▶ _Required work_
The records, repeated exactly and in full, are the expected answer.

▶ _Exercise input_

(** The scanning loop of [makeString] on an input of length [n]. *)
Lemma scan_loop_outcome (n : nat) (chars : list ascii) :
  forall temp tempIndex,
    scanning n temp tempIndex ->
    match for_each scan_char chars (temp, tempIndex) with
    | Normal (temp', tempIndex') =>
        scanning n temp' tempIndex' /\
        spelled temp' = spelled temp +:+ string_of_list_ascii chars /\
        (forall pre c post,
            chars = pre ++ c :: post -> numeric_char c = true ->
            (tempIndex + 2 * operator_count pre < n)%nat)
    | Throw _ =>
        exists pre c post,
          chars = pre ++ c :: post /\ numeric_char c = true /\
          (n <= tempIndex + 2 * operator_count pre)%nat
    | OutOfFuel => False
    end.
Proof.
  induction chars as [|c chars IH]; intros temp idx Hscan.
  - cbn. split; [done|]. split; [by rewrite append_nil_r|].
    intros pre c post H. by destruct pre.
  - cbn [for_each].
    destruct (numeric_char c) eqn:Hc;
      destruct Hscan as [(Hlt & front & x & -> & <-)|(Hge & ->)].
    + (* a numeric character, appended to the text in progress *)
      rewrite scan_numeric_in by done. cbn [mbind outcome_bind].
      specialize (IH (front ++ Str (x +:+ String c "") ::
                        repeat (Str "") (n - length front - 1)) (length front)).
      destruct (for_each scan_char chars _) as [[temp' idx']| |].
      * destruct IH as (Hs & Hsp & Hpos); [left; eauto|].
        split; [done|]. split.
        -- rewrite Hsp, !spelled_app. cbn [spelled string_of_list_ascii].
           rewrite spelled_blanks, !append_nil_r, !append_assoc. done.
        -- intros pre c0 post Heq Hc0. destruct pre as [|c1 pre].
           ++ cbn. lia.
           ++ injection Heq as <- ->. rewrite operator_count_cons, Hc.
              by apply (Hpos pre c0 post).
      * destruct IH as (pre & c0 & post & -> & Hc0 & Hle); [left; eauto|].
        exists (c :: pre), c0, post. rewrite operator_count_cons, Hc. done.
      * destruct IH. left; eauto.
    + (* a numeric character past the end of [temp] *)
      rewrite scan_numeric_out by done. cbn [mbind outcome_bind].
      exists [], c, chars. cbn. split; [done|]. split; [done|lia].
    + (* an operator character, written after the text in progress *)
      rewrite scan_operator_in by done. cbn [mbind outcome_bind].
      specialize (IH (front ++ Str x :: Str (String c "") ::
                        repeat (Str "") (n - length front - 1 - 1))
                    (S (S (length front)))).
      assert (scanning n (front ++ Str x :: Str (String c "") ::
                            repeat (Str "") (n - length front - 1 - 1))
                (S (S (length front)))) as Hnext.
      { destruct (Nat.lt_ge_cases (S (S (length front))) n) as [Hin|Hout].
        - left. split; [done|].
          exists (front ++ [Str x; Str (String c "")]), "". split.
          + rewrite <- app_assoc. cbn [app]. do 3 f_equal.
            replace (n - length front - 1 - 1)%nat
              with (S (n - S (S (length front)) - 1)) by lia.
            done.
          + rewrite length_app. cbn. lia.
        - right. split; [done|].
          rewrite length_app. cbn [length]. rewrite repeat_length. lia. }
      assert (spelled (front ++ Str x :: Str (String c "") ::
                         repeat (Str "") (n - length front - 1 - 1))
              = spelled (front ++ Str x :: repeat (Str "") (n - length front - 1))
                +:+ String c "") as Hspell.
      { rewrite !spelled_app. cbn [spelled].
        rewrite !spelled_blanks, !append_nil_r, !append_assoc. done. }
      destruct (for_each scan_char chars _) as [[temp' idx']| |].
      * destruct (IH Hnext) as (Hs & Hsp & Hpos).
        split; [done|]. split.
        -- rewrite Hsp, Hspell, append_assoc. done.
        -- intros pre c0 post Heq Hc0. destruct pre as [|c1 pre].
           ++ injection Heq as <- _. congruence.
           ++ injection Heq as <- ->. rewrite operator_count_cons, Hc.
              specialize (Hpos pre c0 post eq_refl Hc0). lia.
      * destruct (IH Hnext) as (pre & c0 & post & -> & Hc0 & Hle).
        exists (c :: pre), c0, post. rewrite operator_count_cons, Hc.
        split; [done|]. split; [done|lia].
      * by destruct (IH Hnext).
    + (* an operator character past the end of [temp] *)
      rewrite scan_operator_out by done. cbn [mbind outcome_bind].
      specialize (IH (temp ++ [undefined; Str (String c "")])
                    (S (S (length temp)))).
      assert (scanning n (temp ++ [undefined; Str (String c "")])
                (S (S (length temp)))) as Hnext.
      { right. split; [lia|]. rewrite length_app. cbn. lia. }
      destruct (for_each scan_char chars _) as [[temp' idx']| |].
      * destruct (IH Hnext) as (Hs & Hsp & Hpos).
        split; [done|]. split.
        -- rewrite Hsp, spelled_app. cbn [spelled].
           rewrite !append_assoc. done.
        -- intros pre c0 post Heq Hc0. destruct pre as [|c1 pre].
           ++ injection Heq as <- _. congruence.
           ++ injection Heq as <- ->. rewrite operator_count_cons, Hc.
              specialize (Hpos pre c0 post eq_refl Hc0). lia.
      * destruct (IH Hnext) as (pre & c0 & post & -> & Hc0 & Hle).
        exists (c :: pre), c0, post. rewrite operator_count_cons, Hc.
        split; [done|]. split; [done|lia].
      * by destruct (IH Hnext).
Qed.

Lemma scanning_start n : scanning n (repeat (Str "") n) 0.
Proof.
  destruct n as [|n].
  - right. by split.
  - left. split; [lia|]. exists [], "". cbn. by rewrite Nat.sub_0_r.
Qed.

Lemma makeString_scan (input : string) (this : ShuntingYard) :
  makeString input this
  = ('(temp, _) ← for_each scan_char (list_ascii_of_string input)
                    (repeat (Str "") (String.length input), O);
     mret (mkShuntingYard
             (mkQueue (queue_array (stream this) ++
                       filter (fun v => strict_neq v (Str "") = true) temp))
             (q this) (s this))).
Proof.
  unfold makeString.
  destruct (for_each scan_char _ _) as [[temp idx]| |]; cbn; [|done|done].
  by rewrite emit_loop_spec.
Qed.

▶ _Exercise answer_
(** The scanning loop of [makeString] on an input of length [n]. *)
Lemma scan_loop_outcome (n : nat) (chars : list ascii) :
  forall temp tempIndex,
    scanning n temp tempIndex ->
    match for_each scan_char chars (temp, tempIndex) with
    | Normal (temp', tempIndex') =>
        scanning n temp' tempIndex' /\
        spelled temp' = spelled temp +:+ string_of_list_ascii chars /\
        (forall pre c post,
            chars = pre ++ c :: post -> numeric_char c = true ->
            (tempIndex + 2 * operator_count pre < n)%nat)
    | Throw _ =>
        exists pre c post,
          chars = pre ++ c :: post /\ numeric_char c = true /\
          (n <= tempIndex + 2 * operator_count pre)%nat
    | OutOfFuel => False
    end.
Proof.
  induction chars as [|c chars IH]; intros temp idx Hscan.
  - cbn. split; [done|]. split; [by rewrite append_nil_r|].
    intros pre c post H. by destruct pre.
  - cbn [for_each].
    destruct (numeric_char c) eqn:Hc;
      destruct Hscan as [(Hlt & front & x & -> & <-)|(Hge & ->)].
    + (* a numeric character, appended to the text in progress *)
      rewrite scan_numeric_in by done. cbn [mbind outcome_bind].
      specialize (IH (front ++ Str (x +:+ String c "") ::
                        repeat (Str "") (n - length front - 1)) (length front)).
      destruct (for_each scan_char chars _) as [[temp' idx']| |].
      * destruct IH as (Hs & Hsp & Hpos); [left; eauto|].
        split; [done|]. split.
        -- rewrite Hsp, !spelled_app. cbn [spelled string_of_list_ascii].
           rewrite spelled_blanks, !append_nil_r, !append_assoc. done.
        -- intros pre c0 post Heq Hc0. destruct pre as [|c1 pre].
           ++ cbn. lia.
           ++ injection Heq as <- ->. rewrite operator_count_cons, Hc.
              by apply (Hpos pre c0 post).
      * destruct IH as (pre & c0 & post & -> & Hc0 & Hle); [left; eauto|].
        exists (c :: pre), c0, post. rewrite operator_count_cons, Hc. done.
      * destruct IH. left; eauto.
    + (* a numeric character past the end of [temp] *)
      rewrite scan_numeric_out by done. cbn [mbind outcome_bind].
      exists [], c, chars. cbn. split; [done|]. split; [done|lia].
    + (* an operator character, written after the text in progress *)
      rewrite scan_operator_in by done. cbn [mbind outcome_bind].
      specialize (IH (front ++ Str x :: Str (String c "") ::
                        repeat (Str "") (n - length front - 1 - 1))
                    (S (S (length front)))).
      assert (scanning n (front ++ Str x :: Str (String c "") ::
                            repeat (Str "") (n - length front - 1 - 1))
                (S (S (length front)))) as Hnext.
      { destruct (Nat.lt_ge_cases (S (S (length front))) n) as [Hin|Hout].
        - left. split; [done|].
          exists (front ++ [Str x; Str (String c "")]), "". split.
          + rewrite <- app_assoc. cbn [app]. do 3 f_equal.
            replace (n - length front - 1 - 1)%nat
              with (S (n - S (S (length front)) - 1)) by lia.
            done.
          + rewrite length_app. cbn. lia.
        - right. split; [done|].
          rewrite length_app. cbn [length]. rewrite repeat_length. lia. }
      assert (spelled (front ++ Str x :: Str (String c "") ::
                         repeat (Str "") (n - length front - 1 - 1))
              = spelled (front ++ Str x :: repeat (Str "") (n - length front - 1))
                +:+ String c "") as Hspell.
      { rewrite !spelled_app. cbn [spelled].
        rewrite !spelled_blanks, !append_nil_r, !append_assoc. done. }
      destruct (for_each scan_char chars _) as [[temp' idx']| |].
      * destruct (IH Hnext) as (Hs & Hsp & Hpos).
        split; [done|]. split.
        -- rewrite Hsp, Hspell, append_assoc. done.
        -- intros pre c0 post Heq Hc0. destruct pre as [|c1 pre].
           ++ injection Heq as <- _. congruence.
           ++ injection Heq as <- ->. rewrite operator_count_cons, Hc.
              specialize (Hpos pre c0 post eq_refl Hc0). lia.
      * destruct (IH Hnext) as (pre & c0 & post & -> & Hc0 & Hle).
        exists (c :: pre), c0, post. rewrite operator_count_cons, Hc.
        split; [done|]. split; [done|lia].
      * by destruct (IH Hnext).
    + (* an operator character past the end of [temp] *)
      rewrite scan_operator_out by done. cbn [mbind outcome_bind].
      specialize (IH (temp ++ [undefined; Str (String c "")])
                    (S (S (length temp)))).
      assert (scanning n (temp ++ [undefined; Str (String c "")])
                (S (S (length temp)))) as Hnext.
      { right. split; [lia|]. rewrite length_app. cbn. lia. }
      destruct (for_each scan_char chars _) as [[temp' idx']| |].
      * destruct (IH Hnext) as (Hs & Hsp & Hpos).
        split; [done|]. split.
        -- rewrite Hsp, spelled_app. cbn [spelled].
           rewrite !append_assoc. done.
        -- intros pre c0 post Heq Hc0. destruct pre as [|c1 pre].
           ++ injection Heq as <- _. congruence.
           ++ injection Heq as <- ->. rewrite operator_count_cons, Hc.
              specialize (Hpos pre c0 post eq_refl Hc0). lia.
      * destruct (IH Hnext) as (pre & c0 & post & -> & Hc0 & Hle).
        exists (c :: pre), c0, post. rewrite operator_count_cons, Hc.
        split; [done|]. split; [done|lia].
      * by destruct (IH Hnext).
Qed.

Lemma scanning_start n : scanning n (repeat (Str "") n) 0.
Proof.
  destruct n as [|n].
  - right. by split.
  - left. split; [lia|]. exists [], "". cbn. by rewrite Nat.sub_0_r.
Qed.

Lemma makeString_scan (input : string) (this : ShuntingYard) :
  makeString input this
  = ('(temp, _) ← for_each scan_char (list_ascii_of_string input)
                    (repeat (Str "") (String.length input), O);
     mret (mkShuntingYard
             (mkQueue (queue_array (stream this) ++
                       filter (fun v => strict_neq v (Str "") = true) temp))
             (q this) (s this))).
Proof.
  unfold makeString.
  destruct (for_each scan_char _ _) as [[temp idx]| |]; cbn; [|done|done].
  by rewrite emit_loop_spec.
Qed.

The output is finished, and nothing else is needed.